SIARAN PERS KOALISI MASYARAKAT SIPIL KAWAL KPK
Perkembangan situasi akhir-akhir mengenai pemberantasan korupsi sama sekali tidak menunjukkan sinyal positif. Seberapapun kuat pesan publik menolak kandidat capim KPK dengan persoalan etik dan tiadanya pelaporan harta kekayaan ke LHKPN, nama kandidat bermasalah masih ada dalam daftar capim KPK yang diajukan Presiden ke DPR. Pansel KPK bentukan Presiden sama sekali tidah mengindahkan input, kritik, serta saran dari publik. Mereka melaju memberikan daftar nama yang masih berisikan kandidat dengan rekam jejak bermasalah ke Presiden yang kemudian sudah diserahkan oleh Presiden ke DPR.
Sementara itu, kurang dari tiga hari sejak penyerahan nama capim KPK untuk diproses di DPR, Badan Legislasi mengajukan rencana Revisi UU KPK dalam Sidang Paripurna. Rencananya, revisi UU KPK akan disahkan kurang dari sebulan yaitu pada tanggal 24 September 2019. Pengajuan revisi UU KPK sama sekali tidak mengikuti tertib peraturan perundang-undang yang berlaku yaitu UU No 12 Tahun 2011 tentang Pembentukan Peraturan Perundang-undangan. Pasal 45 ayat 1 UU itu mengatur bahwa penyusunan RUU harus berdasarkan Prolegnas. Sementara revisi UU KPK kali ini tidak tercantum dalam daftar RUU Prioritas 2019. Lebih dari itu, inisiatif revisi UU KPK ini juga melanggar Peraturan Tata Tertib DPR sendiri yaitu pasal 65 ayat 1 yang menyatakan bahwa seharusnya Baleg DPR mengajukan usulan perubahan Prolegnas, bukan mengajukan RUU inisiatif sendiri.
Bagian dari Rangkaian Pelemahan KPK
Koalisi Masyarakat Sipil Kawal KPK memandang pemilihan capim KPK yang masih mencantumkan nama individu dengan rekam jejak bermasalah serta revisi UU KPK merupakan bagian dari agenda pelemahan pemberantasan korupsi di Indonesia.
Sudah saatnya Presiden Joko Widodo mempergunakan perannya dalam politik untuk berkomunikasi dengan parpol pendukungnya agar tidak memilih calon bermasalah untuk capim KPK. Publik dan media telah banyak meliput dan menunjukkan data serta fakta mengenai proses dan pilihan capim KPK, sehingga sama sekali tidak ada alasan informasi tersebut tidak sampai ke Presiden.
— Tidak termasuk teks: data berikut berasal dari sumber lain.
(** * chat_pdfs: hybrid retrieval over chunked PDF pages

    A shallow embedding of the retrieval core of [chat_pdfs.py]: the chunker,
    the fragment identifiers, the keyword extractor and searcher, the
    reciprocal-rank fusion, the relevance gate and the context expander.

    Conventions.
    - A Python [str] is a list of Unicode code points ([N]); [len] counts
      code points. String literals of the source are written as UTF-8
      literals and decoded by [u].
    - A Python [int] is a [Z].
    - A Python [float] score is an exact rational ([Q]); rounding is not
      modelled.
    - [list(set(xs))] is [elements (list_to_set xs)]: duplicate free, in an
      order the program does not control.
    - A call that may raise or may not return yields an [outcome]. *)

From Stdlib Require Import ZArith QArith Lia.
From stdpp Require Import base list sorting gmap strings.

Local Open Scope Z_scope.

(** ** Python values *)

Abbreviation str := (list N).

Inductive outcome (A : Type) : Type :=
| Returns (a : A)
| Raises (e : str)
| OutOfFuel.
Arguments Returns {A} a.
Arguments Raises {A} e.
Arguments OutOfFuel {A}.

Definition len {A} (s : list A) : Z := Z.of_nat (length s).

(** [s[i:j]] for arbitrary integers, negative ones counting from the end. *)
Definition clamp_index (n i : Z) : Z :=
  if i <? 0 then Z.max 0 (i + n) else Z.min i n.

Definition slice {A} (s : list A) (i j : Z) : list A :=
  let a := clamp_index (len s) i in
  let b := clamp_index (len s) j in
  take (Z.to_nat (b - a)) (drop (Z.to_nat a) s).

(** *** UTF-8 literals *)

Definition byte_val (a : Ascii.ascii) : N := Ascii.N_of_ascii a.

Fixpoint utf8_decode (fuel : nat) (bs : list N) : list N :=
  match fuel, bs with
  | S fuel', b0 :: rest =>
      if (b0 <? 128)%N then b0 :: utf8_decode fuel' rest
      else if (b0 <? 224)%N then
        match rest with
        | b1 :: rest' =>
            ((b0 - 192) * 64 + (b1 - 128))%N :: utf8_decode fuel' rest'
        | _ => []
        end
      else if (b0 <? 240)%N then
        match rest with
        | b1 :: b2 :: rest' =>
            ((b0 - 224) * 4096 + (b1 - 128) * 64 + (b2 - 128))%N
              :: utf8_decode fuel' rest'
        | _ => []
        end
      else
        match rest with
        | b1 :: b2 :: b3 :: rest' =>
            ((b0 - 240) * 262144 + (b1 - 128) * 4096 + (b2 - 128) * 64
             + (b3 - 128))%N :: utf8_decode fuel' rest'
        | _ => []
        end
  | _, _ => []
  end.

Definition u (s : string) : list N :=
  let bs := map byte_val (String.list_ascii_of_string s) in
  utf8_decode (length bs) bs.

(** *** Character classes (Basic Latin and Latin-1 Supplement exact, other
    code points uncased; white space is the full [str.isspace] table) *)

Definition in_range (lo hi c : N) : bool := ((lo <=? c) && (c <=? hi))%N.

Definition isspace (c : N) : bool :=
  in_range 9 13 c || in_range 28 32 c || (c =? 133)%N || (c =? 160)%N
  || (c =? 5760)%N || in_range 8192 8202 c || in_range 8232 8233 c
  || (c =? 8239)%N || (c =? 8287)%N || (c =? 12288)%N.

Definition isupper (c : N) : bool :=
  in_range 65 90 c || in_range 192 214 c || in_range 216 222 c.

Definition islower (c : N) : bool :=
  in_range 97 122 c || (c =? 170)%N || (c =? 181)%N || (c =? 186)%N
  || in_range 223 246 c || in_range 248 255 c.

Definition isdigit (c : N) : bool :=
  in_range 48 57 c || in_range 178 179 c || (c =? 185)%N.

Definition lower_char (c : N) : N := if isupper c then (c + 32)%N else c.

Definition upper_char (c : N) : list N :=
  if in_range 97 122 c || in_range 224 246 c || in_range 248 254 c
  then [(c - 32)%N]
  else if (c =? 223)%N then [83; 83]%N
  else if (c =? 181)%N then [924]%N
  else if (c =? 255)%N then [376]%N
  else [c].

Definition title_char (c : N) : list N :=
  if (c =? 223)%N then [83; 115]%N else upper_char c.

Definition lower (s : list N) : list N := map lower_char s.
Definition upper (s : list N) : list N := flat_map upper_char s.

(** [s.strip()] and [s.strip(chars)]: drop from both ends while [p] holds. *)
Fixpoint lstrip (p : N -> bool) (s : list N) : list N :=
  match s with
  | c :: s' => if p c then lstrip p s' else s
  | [] => []
  end.

Definition strip_by (p : N -> bool) (s : list N) : list N :=
  reverse (lstrip p (reverse (lstrip p s))).

Definition strip (s : list N) : list N := strip_by isspace s.

(** [s.split()]: maximal runs of non-space characters. *)
Fixpoint split_aux (cur : list N) (s : list N) : list (list N) :=
  match s with
  | [] => match cur with [] => [] | _ => [reverse cur] end
  | c :: s' =>
      if isspace c
      then match cur with
           | [] => split_aux [] s'
           | _ => reverse cur :: split_aux [] s'
           end
      else split_aux (c :: cur) s'
  end.

Definition split (s : list N) : list (list N) := split_aux [] s.

(** [str(n)] for an integer. *)
Definition digit_char (d : Z) : N := Z.to_N (48 + d).

Fixpoint str_pos_aux (fuel : nat) (n : Z) (acc : list N) : list N :=
  match fuel with
  | O => acc
  | S fuel' =>
      if n <? 10 then digit_char n :: acc
      else str_pos_aux fuel' (n / 10) (digit_char (n mod 10) :: acc)
  end.

Definition str_int (n : Z) : list N :=
  if n <? 0 then 45%N :: str_pos_aux (Z.to_nat (- n)) (- n) []
  else str_pos_aux (S (Z.to_nat n)) n [].

(** ** Configuration (section 2 of the source) *)

Definition CHUNK_SIZE : Z := 800.
Definition CHUNK_OVERLAP : Z := 200.
Definition MIN_CHUNK_LENGTH : Z := 100.
Definition N_RESULTADOS_SEMANTICOS : Z := 25.
Definition N_RESULTADOS_KEYWORD : Z := 20.
Definition TOP_K_FINAL : Z := 12.
Definition EXPANDIR_CONTEXTO : bool := true.
Definition USAR_BUSQUEDA_HIBRIDA : bool := true.
Definition UMBRAL_RELEVANCIA : Q := 2 # 100.

(** ** Chunker: [dividir_en_chunks] *)

(** One pass through the body of the [while]: either the loop goes on with
    a new offset, or the function returns. *)
Definition iteracion (texto : list N) (chunk_size overlap : Z)
    (inicio : Z) (chunks : list (list N)) : (Z * list (list N)) + list (list N) :=
  let texto_len := len texto in
  if inicio <? texto_len then
    let fin := Z.min (inicio + chunk_size) texto_len in
    let chunk := slice texto inicio fin in
    let chunks' :=
      if MIN_CHUNK_LENGTH <=? len (strip chunk)
      then chunks ++ [strip chunk] else chunks in
    if texto_len <=? fin then inr chunks'
    else inl (fin - overlap, chunks')
  else inr chunks.

Fixpoint bucle (fuel : nat) (texto : list N) (chunk_size overlap : Z)
    (inicio : Z) (chunks : list (list N)) : outcome (list (list N)) :=
  match iteracion texto chunk_size overlap inicio chunks with
  | inr r => Returns r
  | inl (inicio', chunks') =>
      match fuel with
      | O => OutOfFuel
      | S fuel' => bucle fuel' texto chunk_size overlap inicio' chunks'
      end
  end.

Definition dividir_en_chunks (fuel : nat) (texto : list N)
    (chunk_size overlap : Z) : outcome (list (list N)) :=
  bucle fuel texto chunk_size overlap 0 [].

(** ** Fragment metadata and identifiers *)

(** The metadata dictionary stored with each fragment. [source] and [page]
    are always written by the indexer; [chunk] and [total_chunks_in_page]
    are read with [.get] or guarded by [in], hence optional. *)
Record Metadata : Type := {
  source : str;
  page : Z;
  chunk : option Z;
  total_chunks_in_page : option Z
}.

(** [indexar_documentos]: [f"{archivo}_pag{i}_chunk{chunk_idx}"]. *)
Definition id_doc (archivo : str) (i chunk_idx : Z) : str :=
  archivo ++ u "_pag" ++ str_int i ++ u "_chunk" ++ str_int chunk_idx.

(** [realizar_busqueda_hibrida], semantic results:
    [f"{metadata['source']}_pag{metadata['page']}_chunk{metadata.get('chunk', 0)}"]. *)
Definition chunk_id_semantico (metadata : Metadata) : str :=
  source metadata ++ u "_pag" ++ str_int (page metadata) ++ u "_chunk"
    ++ str_int (default 0 (chunk metadata)).

(** [busqueda_por_keywords]:
    [f"{meta['source']}_pag{meta['page']}_chunk{meta.get('chunk', 0)}"]. *)
Definition chunk_id_keyword (meta : Metadata) : str :=
  source meta ++ u "_pag" ++ str_int (page meta) ++ u "_chunk"
    ++ str_int (default 0 (chunk meta)).

(** [ejecutar_chat], fetched neighbours:
    [f"{v_meta['source']}_pag{v_meta['page']}_chunk{v_meta.get('chunk', 0)}"]. *)
Definition v_id_de (v_meta : Metadata) : str :=
  source v_meta ++ u "_pag" ++ str_int (page v_meta) ++ u "_chunk"
    ++ str_int (default 0 (chunk v_meta)).

(** [expandir_con_chunks_adyacentes]:
    [f"{archivo}_pag{pagina}_chunk{k}"] with [k] the neighbour's index. *)
Definition id_adyacente (archivo : str) (pagina k : Z) : str :=
  archivo ++ u "_pag" ++ str_int pagina ++ u "_chunk" ++ str_int k.

(** [range(1, n_vecinos + 1)] is [seqZ 1 n_vecinos]. *)
Definition expandir_con_chunks_adyacentes (chunk_id : str)
    (metadata : Metadata) (n_vecinos : Z) : list str :=
  let archivo := source metadata in
  let pagina := page metadata in
  let chunk_num := default 0 (chunk metadata) in
  let anteriores :=
    omap (fun i => if 0 <=? chunk_num - i
                   then Some (id_adyacente archivo pagina (chunk_num - i))
                   else None) (seqZ 1 n_vecinos) in
  let siguientes :=
    match total_chunks_in_page metadata with
    | Some total =>
        omap (fun i => if chunk_num + i <? total
                       then Some (id_adyacente archivo pagina (chunk_num + i))
                       else None) (seqZ 1 n_vecinos)
    | None => []
    end in
  anteriores ++ siguientes.

(** One page of [indexar_documentos]: the identifier, text and metadata
    handed to [collection.add] for each chunk. The fuel [length texto]
    suffices for the default sizes. *)
Definition indexar_pagina (archivo : str) (i : Z) (texto : str)
    : list (str * str * Metadata) :=
  if MIN_CHUNK_LENGTH <? len texto then
    match dividir_en_chunks (length texto) texto CHUNK_SIZE CHUNK_OVERLAP with
    | Returns chunks =>
        imap (fun chunk_idx chunk =>
                (id_doc archivo i (Z.of_nat chunk_idx), chunk,
                 {| source := archivo; page := i;
                    chunk := Some (Z.of_nat chunk_idx);
                    total_chunks_in_page := Some (len chunks) |})) chunks
    | _ => []
    end
  else [].

(** ** Keyword extractor *)

Definition STOPWORDS : gset str :=
  list_to_set (map u
    [ "el"; "la"; "de"; "en"; "y"; "a"; "los"; "las"; "un"; "una"; "por"; "para";
      "con"; "del"; "que"; "es"; "son"; "se"; "al"; "como"; "más"; "su"; "me";
      "está"; "hay"; "tiene"; "puede"; "ser"; "sobre"; "entre"; "también";
      "podrías"; "decirme"; "cuáles"; "cómo"; "qué"; "indica"; "indicar"; "puedes";
      "tres"; "dos"; "estas"; "estos"; "principales"; "llaman"; "partes";
      "the"; "in"; "and"; "of"; "to"; "a"; "is"; "for"; "on"; "with"; "as"; "are";
      "this"; "that"; "it"; "be"; "or"; "an"; "by"; "from"; "at"; "which" ]%string).

Definition TERMINOS_EXPANSION : gmap str (list str) :=
  list_to_map (map (fun '(k, vs) => (u k, map u vs))
    [ ("transformer", ["encoder"; "decoder"; "attention"; "self-attention"; "multi-head"]);
      ("atención", ["attention"; "query"; "key"; "value"; "QKV"; "self-attention"]);
      ("attention", ["query"; "key"; "value"; "QKV"; "softmax"; "scaled"]);
      ("self-attention", ["query"; "key"; "value"; "auto-atención"]);
      ("auto-atención", ["query"; "key"; "value"; "self-attention"]);
      ("arquitectura", ["encoder"; "decoder"; "capas"; "layers"; "bloques"]);
      ("vectores", ["query"; "key"; "value"; "embedding"; "proyección"]);
      ("proyecta", ["query"; "key"; "value"; "matrices"; "proyección"]);
      ("encoder", ["codificador"; "encoding"; "entrada"]);
      ("decoder", ["decodificador"; "decoding"; "salida"]);
      ("llm", ["modelo"; "language"; "model"; "gpt"; "transformer"]);
      ("embedding", ["vector"; "representación"; "vectorial"]) ]%string).

(** The characters of [strip('¿?.,;:()[]{}...')]; 34 is the double quote. *)
Definition PUNTUACION : str := u "¿?.,;:()[]{}" ++ [34%N] ++ u "'-".

Definition strip_puntuacion (p : str) : str :=
  strip_by (fun c => bool_decide (c ∈ PUNTUACION)) p.

Definition es_candidata (p : str) : bool :=
  (3 <? len p) && negb (bool_decide (strip_puntuacion (lower p) ∈ STOPWORDS)).

Definition es_termino_tecnico (palabra : str) : bool :=
  existsb isupper palabra || existsb isdigit palabra
  || bool_decide (45%N ∈ palabra).

(** [keywords]: the tokens kept by the length and stopword filter. *)
Definition keywords_filtradas (texto : str) : list str :=
  let palabras := split texto in
  map strip_puntuacion (List.filter es_candidata palabras).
Seharusnya usulan revisi UU KPK tidak direspons oleh Presiden Joko Widodo mengingat proses pengusulan revisi UU KPK ini melanggar prosedur perundang-undangan sebagaimana diatur dalam UU No. 12 Tahun 2011 dan Peraturan Tata Tertib DPR. Salah satu agenda utama Presiden Joko Widodo yang disampaikan pada masa kampanye adalah reformasi regulasi dalam bentuk membenahi perencanaan, perancangan, dan penyusunan peraturan perundang-undangan. Dengan merespons DPR dan mengirimkan Surat Presiden (Surpres) yang menunjuk kementerian untuk membahas revisi UU KPK, berarti Presiden tidak konsisten dengan agendanya sendiri untuk melakukan reformasi regulasi.
Selain itu, Presiden Joko Widodo perlu konsisten dengan kalimatnya bahwa beliau mendukung penuh kerja KPK. Hal ini ditambah bila mengingat kinerja KPK yang positif berdampak pada kemenangannya pada pemilu presiden 2019 lalu. Mengutip Lembaga Survey Indonesia (LSI) pada 26 Agustus 2019, 63,4% responden yang puas dengan kinerja KPK adalah pemilih Jokowi-Ma’ruf.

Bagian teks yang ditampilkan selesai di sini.